▸ YOUR ASSIGNMENT: Wherever a line of the records contains "ValidRune", copy that line.
═══ RECORDS SUPPLIED
(** * gcla: the GitHub webhook subscription client and the webhook receiver

    A shallow embedding of [SubscribeToRepo], [doHTTPReq],
    [SetHTTPRoundTripper], [httpClient], [NewClientFromEnv] (package gcla)
    and of [parseRequest] and [pong] (cmd/gcla-server), together with the
    parts of the Go standard library they call: [encoding/json],
    [net/http], [net/url], [errors], [fmt] and [reflect.DeepEqual].

    Go strings and byte slices are Rocq [string]s (sequences of bytes).
    A Go pointer that may be nil is an [option]; a Go slice is an
    [option (list _)], so that the nil slice and the empty slice differ as
    they do for [reflect.DeepEqual]. *)

From Stdlib Require Import String Ascii ZArith List Bool Lia.
From stdpp Require Import base option gmap strings.
Import ListNotations.

Local Open Scope string_scope.
Local Open Scope Z_scope.

(* ===================================================================== *)
(** ** Bytes and strings *)
(* ===================================================================== *)

Definition byte_val (c : ascii) : Z := Z.of_N (N_of_ascii c).

Definition byte_of (z : Z) : ascii := ascii_of_N (Z.to_N (z mod 256)).

Definition byte_eqb (a b : ascii) : bool := Ascii.eqb a b.

Definition in_range (lo hi c : ascii) : bool :=
  (byte_val lo <=? byte_val c) && (byte_val c <=? byte_val hi).

Definition isDigit (c : ascii) : bool := in_range "0" "9" c.

Definition ishex (c : ascii) : bool :=
  in_range "0" "9" c || in_range "a" "f" c || in_range "A" "F" c.

Definition hexdigit (n : Z) : ascii :=
  if n <? 10 then byte_of (48 + n) else byte_of (87 + n).

Definition unhex (c : ascii) : Z :=
  if in_range "0" "9" c then byte_val c - 48
  else if in_range "a" "f" c then byte_val c - 87
  else if in_range "A" "F" c then byte_val c - 55
  else 0.

Definition str1 (c : ascii) : string := String c EmptyString.

Fixpoint string_of_bytes (l : list ascii) : string :=
  match l with
  | [] => EmptyString
  | c :: r => String c (string_of_bytes r)
  end.

Fixpoint bytes_of_string (s : string) : list ascii :=
  match s with
  | EmptyString => []
  | String c r => c :: bytes_of_string r
  end.

(** [strings.Contains s sub]. *)
Fixpoint strings_Contains (s sub : string) : bool :=
  String.prefix sub s ||
  match s with
  | EmptyString => false
  | String _ r => strings_Contains r sub
  end.

(** [strings.Cut s sep] for a one-byte separator: the text before the first
    [sep], the text after it, and whether [sep] occurs. *)
Fixpoint strings_Cut (s : string) (sep : ascii) : string * string * bool :=
  match s with
  | EmptyString => (EmptyString, EmptyString, false)
  | String c r =>
      if byte_eqb c sep then (EmptyString, r, true)
      else let '(a, b, f) := strings_Cut r sep in (String c a, b, f)
  end.

(* ===================================================================== *)
(** ** Errors *)
(* ===================================================================== *)

(** The dynamic types of the [error] values that reach this program. *)
Inductive error : Type :=
  | errorString (s : string)
      (** [errors.New], [fmt.Errorf] *)
  | SyntaxError (msg : string) (Offset : Z)
      (** [*json.SyntaxError] *)
  | UnmarshalTypeError (Value : string) (Type_ : string) (Struct Field : string)
      (** [*json.UnmarshalTypeError] *)
  | EscapeError (s : string)
      (** [url.EscapeError] *)
  | url_Error (Op URL : string) (Err : error)
      (** [*url.Error] *)
  | foreignError (text : string).
      (** any error made outside this program: by a transport or by a
          reader of a body *)

Definition errors_New (text : string) : error := errorString text.

(** [strconv.Quote] restricted to what the program quotes: texts free of
    quotes, backslashes and bytes outside printable ASCII are wrapped in
    double quotes unchanged. *)
Definition strconv_Quote (s : string) : string :=
  String "034" s +:+ String "034" EmptyString.

(** [err.Error()]. *)
Fixpoint Error (e : error) : string :=
  match e with
  | errorString s => s
  | SyntaxError msg _ => msg
  | UnmarshalTypeError v t st f =>
      if (String.eqb st EmptyString && String.eqb f EmptyString)%bool
      then "json: cannot unmarshal " +:+ v +:+ " into Go value of type " +:+ t
      else "json: cannot unmarshal " +:+ v +:+ " into Go struct field "
           +:+ st +:+ "." +:+ f +:+ " of type " +:+ t
  | EscapeError s => "invalid URL escape " +:+ strconv_Quote s
  | url_Error op u err => op +:+ " " +:+ strconv_Quote u +:+ ": " +:+ Error err
  | foreignError text => text
  end.

(** A Go result pair [(T, error)] in which exactly one side is set. *)
Inductive result (A : Type) : Type :=
  | Ok (a : A)
  | Err (e : error).
Arguments Ok {A} a.
Arguments Err {A} e.

#[global] Instance result_ret : MRet result := fun _ a => Ok a.

#[global] Instance result_bind : MBind result := fun _ _ k r =>
  match r with
  | Ok a => k a
  | Err e => Err e
  end.

(* ===================================================================== *)
(** ** unicode/utf8 *)
(* ===================================================================== *)

Module utf8.

Definition RuneError : Z := 65533.
Definition RuneSelf : Z := 128.

Definition is_cont (lo hi : Z) (c : ascii) : bool :=
  (lo <=? byte_val c) && (byte_val c <=? hi).

(** For a leading byte: the length of its sequence and the range
    accepted for the second byte (the tables [first] and
    [acceptRanges]); [None] for a byte that cannot start a sequence. *)
Definition first (p0 : Z) : option (Z * (Z * Z)) :=
  if p0 <? 194 then None
  else if p0 <=? 223 then Some (2, (128, 191))
  else if p0 =? 224 then Some (3, (160, 191))
  else if p0 <=? 236 then Some (3, (128, 191))
  else if p0 =? 237 then Some (3, (128, 159))
  else if p0 <=? 239 then Some (3, (128, 191))
  else if p0 =? 240 then Some (4, (144, 191))
  else if p0 <=? 243 then Some (4, (128, 191))
  else if p0 =? 244 then Some (4, (128, 143))
  else None.

(** [utf8.DecodeRune]: the rune at the head of [p], its width, and the
    text after it. An ill-formed head decodes to [RuneError] of
    width 1. *)
Definition DecodeRune (p : string) : Z * Z * string :=
  match p with
  | EmptyString => (RuneError, 0, EmptyString)
  | String c0 r0 =>
      let p0 := byte_val c0 in
      if p0 <? RuneSelf then (p0, 1, r0)
      else
        match first p0 with
        | None => (RuneError, 1, r0)
        | Some (sz, (lo, hi)) =>
            match r0 with
            | String c1 r1 =>
                if negb (is_cont lo hi c1) then (RuneError, 1, r0)
                else if sz =? 2 then
                  (Z.lor (Z.shiftl (Z.land p0 31) 6) (Z.land (byte_val c1) 63),
                   2, r1)
                else
                  match r1 with
                  | String c2 r2 =>
                      if negb (is_cont 128 191 c2) then (RuneError, 1, r0)
                      else if sz =? 3 then
                        (Z.lor (Z.shiftl (Z.land p0 15) 12)
                           (Z.lor (Z.shiftl (Z.land (byte_val c1) 63) 6)
                              (Z.land (byte_val c2) 63)), 3, r2)
                      else
                        match r2 with
                        | String c3 r3 =>
                            if negb (is_cont 128 191 c3)
                            then (RuneError, 1, r0)
                            else
                              (Z.lor (Z.shiftl (Z.land p0 7) 18)
                                 (Z.lor (Z.shiftl (Z.land (byte_val c1) 63) 12)
                                    (Z.lor (Z.shiftl (Z.land (byte_val c2) 63) 6)
                                       (Z.land (byte_val c3) 63))), 4, r3)
                        | EmptyString => (RuneError, 1, r0)
                        end
                  | EmptyString => (RuneError, 1, r0)
                  end
            | EmptyString => (RuneError, 1, r0)
            end
        end
  end.

Definition ValidRune (r : Z) : bool :=
  ((0 <=? r) && (r <? 55296)) || ((57343 <? r) && (r <=? 1114111)).

(** [utf8.EncodeRune]: surrogates and runes out of range are written
    as [RuneError]. *)
Definition EncodeRune (r : Z) : string :=
  let r := if ValidRune r then r else RuneError in
  if r <? 128 then str1 (byte_of r)
  else if r <? 2048 then
    String (byte_of (Z.lor 192 (Z.shiftr r 6)))
      (str1 (byte_of (Z.lor 128 (Z.land r 63))))
  else if r <? 65536 then
    String (byte_of (Z.lor 224 (Z.shiftr r 12)))
      (String (byte_of (Z.lor 128 (Z.land (Z.shiftr r 6) 63)))
         (str1 (byte_of (Z.lor 128 (Z.land r 63)))))
  else
    String (byte_of (Z.lor 240 (Z.shiftr r 18)))
      (String (byte_of (Z.lor 128 (Z.land (Z.shiftr r 12) 63)))
         (String (byte_of (Z.lor 128 (Z.land (Z.shiftr r 6) 63)))
            (str1 (byte_of (Z.lor 128 (Z.land r 63)))))).

End utf8.

(** [strconv.IsPrint] on the runes below 256. *)
Definition strconv_IsPrint (r : Z) : bool :=
  ((32 <=? r) && (r <=? 126)) || ((161 <=? r) && (r <=? 255) && negb (r =? 173)).

(** The text [strconv.Quote(string(c))] puts between its quotes, for a
    byte [c] taken as a rune. *)
Definition quoted_rune (c : ascii) : string :=
  let r := byte_val c in
  if byte_eqb c "\" then "\\"
  else if byte_eqb c "034" then String "\" (str1 "034")
  else if strconv_IsPrint r then utf8.EncodeRune r
  else if r =? 7 then "\a"
  else if r =? 8 then "\b"
  else if r =? 12 then "\f"
  else if r =? 10 then "\n"
  else if r =? 13 then "\r"
  else if r =? 9 then "\t"
  else if r =? 11 then "\v"
  else if (r <? 32) || (r =? 127) then
    String "\" (String "x" (String (hexdigit (Z.shiftr r 4))
      (str1 (hexdigit (Z.land r 15)))))
  else
    String "\" (String "u" (String "0" (String "0"
      (String (hexdigit (Z.shiftr r 4)) (str1 (hexdigit (Z.land r 15))))))).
══════
▸ WRITTEN REPLY:
Definition ValidRune (r : Z) : bool :=
  let r := if ValidRune r then r else RuneError in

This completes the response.